Mendelian randomization: investigating causal relationship between urate and Parkinson's disease

Abstract

Objective: Observational studies have shown that increased plasma urate is associated with lower risk of Parkinson’s Disease (PD), but these studies were not designed to test causality. If a causal relationship exists, then modulating plasma urate levels could be a potential preventive avenue for PD. We used a large two-sample Mendelian randomization (MR) design to assess for a causal relationship between plasma urate and PD risk. Methods: We used a genetic instrument consisting of 31 independent loci for plasma urate on a case-control genome-wide association study dataset which included 13,708 PD cases and 95,282 controls. Individual effect estimates for each SNP were combined using the inverse-variance weighted (IVW) method.
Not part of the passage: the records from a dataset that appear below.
(* ===== verification/Buffer.v ===== *)
(** The byte buffer of [src/buffer.h]: a vector of bytes (dynamic mode) or a
    window of registered memory (fixed mode) with a read and a write index.

    The memory that fixed-mode buffers point into is the [Arena], one list of
    bytes shared by all of them; a [char*] is an offset into the arena, an
    offset into the buffer's own vector, or null.  Accesses outside the arena
    or the vector are undefined behaviour.  An access that leaves the buffer's
    window but stays inside the arena is not detected, as in the program: it
    reads or overwrites a neighbour's memory. *)
From S2P Require Import Prelude.

Abbreviation Arena := bytes.

Inductive ptr : Type :=
| nullptr
| ArenaPtr (a : Z)
| VecPtr (off : Z).

#[export] Instance ptr_eq_dec : EqDecision ptr.
Proof. solve_decision. Defined.

Definition ptr_add (p : ptr) (n : Z) : ptr :=
  match p with
  | nullptr => nullptr
  | ArenaPtr a => ArenaPtr (a + n)
  | VecPtr o => VecPtr (o + n)
  end.

Record Buffer := mkBuffer {
  data_ : bytes;
  external_data_ : ptr;
  capacity_ : Z;
  is_fixed_ : bool;
  write_idx_ : Z;
  read_idx_ : Z
}.

(** * Constructors *)

Definition Buffer_default : Buffer := mkBuffer [] nullptr 0 false 0 0.

(** Fixed buffer mode. *)
Definition Buffer_fixed (external_mem : ptr) (capacity : Z) : Buffer :=
  mkBuffer [] external_mem capacity true 0 0.

(** Dynamic buffer mode.  The source leaves [external_data_] uninitialised
    here; nothing reads it while [is_fixed_] is false. *)
Definition Buffer_dynamic (initial_size : Z) : Buffer :=
  mkBuffer (replicate (Z.to_nat initial_size) Byte.x00) nullptr initial_size false 0 0.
Two additional methods, MR-Egger and a penalized weighted median based (PWM) approach, were used to assess potential bias due to pleiotropy or invalid instruments. Results: We found no evidence for a causal relationship between urate and PD, with an effect estimate from the IVW method of OR 1.03 (95% CI 0.88–1.20) per 1 SD increase in plasma urate levels. MR Egger and PWM analyses yielded similar estimates (OR 0.99 [95% CI 0.83-1.17] and 0.99 [95% CI 0.86−1.14], respectively). Interpretation: We do not find evidence for a linear causal protective effect by urate on PD risk. The associations observed in previous observational studies may be in part due to confounding or reverse causality. In the context of the present findings, strategies to elevate circulating urate levels may not reduce overall PD risk.